Hospital Impact—The skills that make or break a chief quality officer

Dave M. Williams

Is there anything chief quality officers aren’t asked to do?

With payers and the public demanding more from healthcare, the number of chief quality officers (CQOs) is on the rise. It’s a step in the right direction for health systems to elevate quality to the C-suite. But simply selecting a CQO does not automatically result in high-quality care, especially when there’s confusion about what the job entails.

In preparation for IHI’s new Chief Quality Officer Professional Development Program, I recently worked with a research team to find out: What are CQOs doing? And, more importantly, what should they be doing to achieve results? 

In reviews of job descriptions and interviews with dozens of CQOs in leading health systems, we found that the role varies widely depending on the organization. In some cases, the CQO’s responsibilities are tied to an outdated mindset of quality assurance and regulatory compliance. By contrast, we saw that effective CQOs are skilled leaders of people who achieve results through continuous, systemwide improvement. 

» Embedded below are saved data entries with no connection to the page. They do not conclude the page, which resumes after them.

(** C8.  Resolution is cached for an hour under the ticker, the company
    name and the venue codes.  A call whose arguments the cache remembers
    posts nothing and returns the remembered value.  Any other call posts at
    most three scanner requests: those of the tiers (exact match on the
    ticker, fuzzy match on the company name, fuzzy match on the ticker, each
    within the markets of the venue codes) whose query is not empty, in that
    order, stopping at the first that has a result.  It returns that result,
    and the ticker itself when every tier was tried without result, and
    the cache remembers the value for the next 3600 seconds, leaving the
    other keys as they were.  So from a cache whose values were all resolved
    by the fallback, every value returned is one.  A tier whose request fails
    in transport, whose response has an error status or a body that does
    not decode, or whose reading raises anything at all, has no result. *)
Theorem resolution_is_three_tier_fallback
    (symbol equity_name : string) (mics : option string)
    (now : Q) (store : cache) (w : world) :
  let key := (symbol, equity_name, mics) in
  (exists requests : list json,
     tier_requests symbol equity_name (venue_markets mics) requests /\
     (List.length requests <= 3)%nat /\
     let '(result, store', w') :=
       resolve_tv_symbol symbol equity_name mics now store w in
     respond w' = respond w /\
     match remembered key now store with
     | Some value => result = value /\ store' = store /\ sent w' = sent w
     | None =>
         (exists k,
            sent w' = sent w ++ firstn k requests /\
            fallback_outcome (respond w) (List.length (sent w)) requests
              (JStr symbol) k result) /\
         (forall t : Q,
            remembered key t store'
            = if Qle_bool (now + 3600) t then None else Some result) /\
         (forall (key' : cache_key) (t : Q),
            key' <> key ->
            remembered key' t store' = remembered key' t store)
     end /\
     (cache_sound (respond w) (List.length (sent w)) store ->
      resolved (respond w') (List.length (sent w')) key result /\
      cache_sound (respond w') (List.length (sent w')) store')) /\
  scan_answer Failed = None /\
  (forall resp, is_success resp = false ->
                scan_answer (Responded resp) = None) /\
  (forall resp, body resp = None -> scan_answer (Responded resp) = None) /\
  (forall outcome e, read_top_result outcome = Py.Raise e ->
                     scan_answer outcome = None) /\
  (forall members rows row s,
     lookup "data" members = Some (JArr (JObj row :: rows)) ->
     lookup "s" row = Some s ->
     scan_answer (Responded {| is_success := true;
                               body := Some (JObj members) |})
     = not_null s).
Proof.
  cbv zeta. repeat match goal with |- _ /\ _ => split end.
  - destruct (resolve_body_outcome symbol equity_name mics w)
      as (requests & k & Ht & Hbody).
    exists requests. split; [exact Ht|].
    split; [exact (tier_requests_length _ _ _ _ Ht)|].
    unfold resolve_tv_symbol. rewrite remembered_get.
    destruct (resolve_tv_symbol_body symbol equity_name mics w)
      as [result w'] eqn:Eb.
    destruct Hbody as (Hr & Hs & Hf).
    set (key := (symbol, equity_name, mics)).
    set (entry := {| cached := result; expires := (now + ttl)%Q |}).
    assert (Hmiss :
      respond w' = respond w /\
      ((exists k0,
          sent w' = sent w ++ firstn k0 requests /\
          fallback_outcome (respond w) (List.length (sent w)) requests
            (JStr symbol) k0 result) /\
       (forall t : Q,
          remembered key t (cache_set key entry store)
          = if Qle_bool (now + 3600) t then None else Some result) /\
       (forall (key' : cache_key) (t : Q),
          key' <> key ->
          remembered key' t (cache_set key entry store)
          = remembered key' t store)) /\
      (cache_sound (respond w) (List.length (sent w)) store ->
       resolved (respond w') (List.length (sent w')) key result /\
       cache_sound (respond w') (List.length (sent w'))
         (cache_set key entry store))).
    { split; [exact Hr|]. split.
      - split; [now exists k|]. split.
        + intros t. apply remembered_set_same.
        + intros key' t Hne. now apply remembered_set_other.
      - intros Hsound.
        assert (Hres : resolved (respond w') (List.length (sent w')) key result).
        { exists requests, (List.length (sent w)), k.
          split; [exact Ht|]. split.
          - rewrite Hs, length_app, length_firstn.
            destruct Hf as (Hk & _). lia.
          - rewrite Hr. exact Hf. }
        split; [exact Hres|].
        intros key' entry' [Hin | Hin].
        + injection Hin as <- <-. exact Hres.
        + apply filter_In in Hin. destruct Hin as [Hin _].
          rewrite Hr. apply (resolved_later _ (List.length (sent w))).
          * rewrite Hs, length_app. lia.
          * now apply Hsound. }
    destruct (cache_get key store) as [found|] eqn:Eg; [|exact Hmiss].
    destruct (Qle_bool (expires found) now) eqn:Ex; [exact Hmiss|].
    split; [reflexivity|]. split; [now repeat split|].
    intros Hsound. split; [|exact Hsound].
    rewrite cache_get_find in Eg.
    destruct (find (fun p => key_eqb (fst p) key) store) as [[k0 e0]|] eqn:Ef;
      [|discriminate].
    injection Eg as ->. apply find_some in Ef. destruct Ef as [Hin Hk].
    cbn [fst] in Hk. apply key_eqb_eq in Hk. subst k0.
    now apply Hsound.
  - reflexivity.
  - intros resp H. unfold scan_answer, read_top_result. now rewrite H.
  - intros resp H. unfold scan_answer, read_top_result. rewrite H.
    now destruct (is_success resp).
  - intros outcome e H. unfold scan_answer. now rewrite H.
  - intros members rows row s Hd Hs. unfold scan_answer, read_top_result.
    cbn. rewrite Hd. cbn. now rewrite Hs.
Qed.

End Resolution.

(** Two calls for the same equity, ten minutes apart, against a service
    that drops the first request: the first call falls through to the
    second tier, the second call is answered from the cache and posts
    nothing. *)
Example resolve_second_tier :
  let '(first, store, w') :=
    TradingView.resolve_tv_symbol "AAPL" "Apple Inc" (Some "XNAS") 0 []
      flaky_service in
  let '(second, _, w'') :=
    TradingView.resolve_tv_symbol "AAPL" "Apple Inc" (Some "XNAS") (600 # 1)
      store w' in
  first = TradingView.JStr "NASDAQ:AAPL" /\
  TradingView.sent w'
  = [ TradingView._build_scan_request "name" "AAPL" "equal" ["america"];
      TradingView._build_scan_request "description" "Apple Inc" "match"
        ["america"] ] /\
  second = first /\
  TradingView.sent w'' = TradingView.sent w'.
Proof. vm_compute. repeat split; reflexivity. Qed.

RELATED: Data shows link between hospital quality and readmission rates

What does that mean in practice? Here are the five levers that make an effective CQO:

  • Create the infrastructure to support quality. To succeed, a CQO must set up a strong quality department, develop strong physician leadership, align staff incentives to quality and link quality with financial goals—including those related to cost reduction, population health and value-based payments. One important structure is a standardized process improvement methodology (e.g. IHI-Quality Improvement, Lean or Six Sigma). Choosing one methodology helps everyone in the system speak the same language when it comes to quality. To create these structures, the CQO must build support among the board and C-suite. “Be a voice that can lead to a future state,” one leader said. “Ensure a connection to purpose.” 
  • Understand and design services to meet the customer’s need. One of the central tenets of improvement science is to meet the needs of the customer. CQOs must lead organizations to understand their patients’ needs and translate that understanding into annual and five-year quality plans. This process should involve clear decision-making on which projects will have the greatest impact and input from patients. As one leader put it, the CQO must have the soft skills to be a “chief listening officer.”
  • Create breakthroughs in quality improvement. No matter how robust the planning and design process is, there will always be aspects of services that fail to meet customer needs. Quality improvement is not only necessary to fix broken processes, but also to refine and innovate. The role of the quality leader is to develop improvement capability at all levels of the organization and establish processes to prioritize frontline projects based on organizational goals. Projects should be effectively managed and include: a standard charter, integration into daily work; a learning system for reporting, evaluation and feedback; and a process to bring improvements to scale.
  • Sustain performance through predictable and reliable processes. Once stable processes have been developed, quality leaders must closely manage performance. To sustain improvement, CQOs must help to develop standard work, review how well teams are following standard work, implement dashboards and create a clear line of communication for frontline staff to escalate problems to leadership. 
  • Foster a culture that turns every person in the system into an improver. IHI’s framework for high-impact leadership describes a set of behaviors that result from a clear understanding of continual improvement and the leader’s role in promoting it across a system. These behaviors include an unrelenting focus on person-centeredness, the use of transparency as a lever and coaching to develop knowledge. CQOs can start right away on this last behavior by encouraging others to test their ideas. “Fail, learn and try again” can be a powerful message coming from a senior executive.  

Creating a culture that supports scientific improvement and positions people to act is one of the toughest challenges of a quality leader. The reality is that no CQO can do this alone. Inherent in each of these activities is the ability to able to partner with and influence people above, below and across the organization. As one quality leader said in our interviews, “many people approaching change tend to rally similar-minded people and don’t think strategically about who to approach—those actually responsible for technology, processes, people (decision makers).”

Often, this is the capability that defines the effectiveness of a CQO.

Dave M. Williams, Ph.D., executive director at IHI, leads Improvement Science & Methods and Leadership and is faculty for IHI’s upcoming Chief Quality Officer Professional Development Program.